Hakim Dadakan di Timeline


Sekarang ini rasanya gampang banget nemu orang bersalah di internet. Bukan karena kesalahannya makin banyak, tapi karena orang-orang makin rajin nyari, motret, ngerekam, lalu… memviralkan. Sekali ada yang kepleset dikit, langsung diseret rame-rame ke alun-alun digital. 

Aku sering mikir, ini sebenarnya fenomena apa sih? Apakah demi efek jera? Atau jangan-jangan, kita lagi senang-senangnya main jadi Tuhan, milih siapa yang pantas dihukum dan siapa yang layak dihancurkan?

Yang bikin aku merinding bukan cuma viralnya, tapi semangatnya. 

Ada aura puas di balik caption panjang itu. Ada kebahagiaan aneh saat melihat orang lain jatuh, dipermalukan, dan diseret masa lalunya. Kayak ada lomba,  siapa yang paling cepat, paling keras, paling kejam. Padahal kesalahannya kadang sepele. Kadang konteksnya nggak utuh. Kadang malah cuma potongan cerita. Tapi ya itu tadi, siapa peduli kebenaran kalau postingan bisa rame?

Aku sering ngerasa, orang-orang ini menakutkan. Bukan karena mereka benar, tapi karena mereka seolah nggak pernah merasa salah.

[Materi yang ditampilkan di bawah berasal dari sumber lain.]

Lemma labels_at_most_sixteen_witness :
  labelled 11 0 = true
  /\ exists q, 0 <= q < 16 /\ 7 = q * label_step 11.
Proof.
  apply (labels_at_most_sixteen 11 7); [lia|lia|reflexivity].
Defined.

End BinomFacts.

(** * Facts about [Normal] *)

Module NormalFacts.
Import Normal.
Local Open Scope float_scope.

(** ** Comparisons of binary64 values *)

Lemma SFcompare_antisym x y :
  SFcompare y x = option_map CompOpp (SFcompare x y).
Proof.
  destruct x as [sx|sx| |sx mx ex], y as [sy|sy| |sy my ey]; simpl;
    try destruct sx; try destruct sy; try reflexivity; simpl; f_equal;
    rewrite (Z.compare_antisym ex ey);
    destruct (Z.compare ex ey); simpl; try reflexivity;
    now rewrite (Pos.compare_cont_antisym mx my Eq).
Qed.

Lemma ltb_asym a b : (a <? b) = true -> (b <? a) = false.
Proof.
  rewrite !FloatAxioms.ltb_spec. unfold SFltb. rewrite (SFcompare_antisym (Prim2SF a) (Prim2SF b)).
  now destruct (SFcompare (Prim2SF a) (Prim2SF b)) as [[]|].
Qed.

Lemma ltb_eqb_false a b : (a <? b) = true -> (a =? b) = false /\ (b =? a) = false.
Proof.
  rewrite FloatAxioms.ltb_spec, !FloatAxioms.eqb_spec. unfold SFltb, SFeqb.
  rewrite (SFcompare_antisym (Prim2SF a) (Prim2SF b)).
  now destruct (SFcompare (Prim2SF a) (Prim2SF b)) as [[]|].
Qed.

Lemma leb_ltb_false a b : (a <=? b) = true -> (b <? a) = false.
Proof.
  rewrite FloatAxioms.leb_spec, FloatAxioms.ltb_spec. unfold SFleb, SFltb.
  rewrite (SFcompare_antisym (Prim2SF a) (Prim2SF b)).
  now destruct (SFcompare (Prim2SF a) (Prim2SF b)) as [[]|].
Qed.

Lemma ltb_opp_0 x : (x <? 0) = true -> (- x <? 0) = false.
Proof.
  rewrite !FloatAxioms.ltb_spec, FloatAxioms.opp_spec.
  change (Prim2SF 0) with (S754_zero false).
  now destruct (Prim2SF x) as [[]|[]| |[] m e].
Qed.

Lemma leb_30_not_neg x : (30 <=? x) = true -> (x <? 0) = false.
Proof.
  rewrite FloatAxioms.leb_spec, FloatAxioms.ltb_spec.
  change (Prim2SF 0) with (S754_zero false).
  replace (Prim2SF 30) with (S754_finite false 8444249301319680 (-48))
    by (vm_compute; reflexivity).
  now destruct (Prim2SF x) as [[]|[]| |[] m e].
Qed.

Lemma leb_30_opp_neg x : (30 <=? x) = true -> (- x <? 0) = true.
Proof.
  rewrite FloatAxioms.leb_spec, FloatAxioms.ltb_spec, FloatAxioms.opp_spec.
  change (Prim2SF 0) with (S754_zero false).
  replace (Prim2SF 30) with (S754_finite false 8444249301319680 (-48))
    by (vm_compute; reflexivity).
  now destruct (Prim2SF x) as [[]|[]| |[] m e].
Qed.

Lemma opp_involutive x : - - x = x.
Proof.
  apply Prim2SF_inj. rewrite !FloatAxioms.opp_spec.
  destruct (Prim2SF x) as [[]|[]| |[] m e]; reflexivity.
Qed.

Lemma sub_nan_r v : v - nan = nan.
Proof.
  apply Prim2SF_inj. rewrite FloatAxioms.sub_spec.
  change (Prim2SF nan) with S754_nan.
  now destruct (Prim2SF v).
Qed.

(** ** [erfc] *)

Section WithExp.
Variable exp : float -> float.

(** The recursive equation of the source: below zero [erfc] reflects,
    otherwise it runs the approximation. *)
Lemma erfc_unfold x :
  erfc exp x = if x <? 0 then 2 - erfc exp (- x) else erfc_tail exp x.
Proof.
  unfold erfc. destruct (x <? 0) eqn:E; [|reflexivity].
  now rewrite (ltb_opp_0 x E).
Qed.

Seolah hidup mereka bersih, suci, tanpa cacat. Mereka lempar batu dengan tangan penuh keyakinan, tanpa sadar kalau suatu hari, batu yang sama bisa dilempar balik. Bedanya cuma satu, waktu.

Ironisnya, kita hidup di masyarakat yang katanya religius. Tuhan saja, dalam banyak ajaran, digambarkan Maha Pengampun. Bahkan untuk dosa besar, selalu ada pintu taubat. Tapi manusia? Sedikit salah, langsung dihukum seumur hidup lewat jejak digital. Nggak ada ruang minta maaf. Nggak ada jeda untuk menjelaskan. Yang ada cuma vonis kolektif: batal, hancurkan, habisi.

Yang lebih jujur lagi, kadang motifnya bukan keadilan. Tapi engagement. Like. Share. Komentar. Notifikasi yang bunyi terus. Ada dopamin di situ. Ada rasa “aku penting” karena postinganku viral. Jadi jangan heran kalau belas kasihan jadi barang langka. Empati kalah sama reach. Akal sehat kalah sama algoritma.

Aku bukan bilang semua kesalahan harus ditutup-tutupi. Ada kejahatan yang memang harus diungkap. Ada ketidakadilan yang perlu disuarakan. Tapi jujur aja, garis antara memperjuangkan kebenaran dan memuaskan ego itu sekarang makin tipis. Kadang yang satu cuma jadi kedok buat yang lain.

Aku pernah ada di posisi jatuh. Pernah ngerasain gimana rasanya ditatap sebagai “orang bermasalah”. Dan dari situ aku belajar satu hal, bangkit itu susah, tapi dijatuhkan itu gampang banget. Tinggal satu klik. Satu unggahan. Selesai.

Mungkin yang perlu kita tanyakan ke diri sendiri sebelum ikut-ikutan memviralkan,  kalau aku yang ada di posisi dia, aku masih ingin diperlakukan seperti ini nggak? Kalau jawabannya ragu, mungkin kita perlu berhenti sejenak. Menarik napas. Dan mengingat, bahwa kita semua, tanpa kecuali, punya dosa, cuma belum tentu dosanya sempat viral.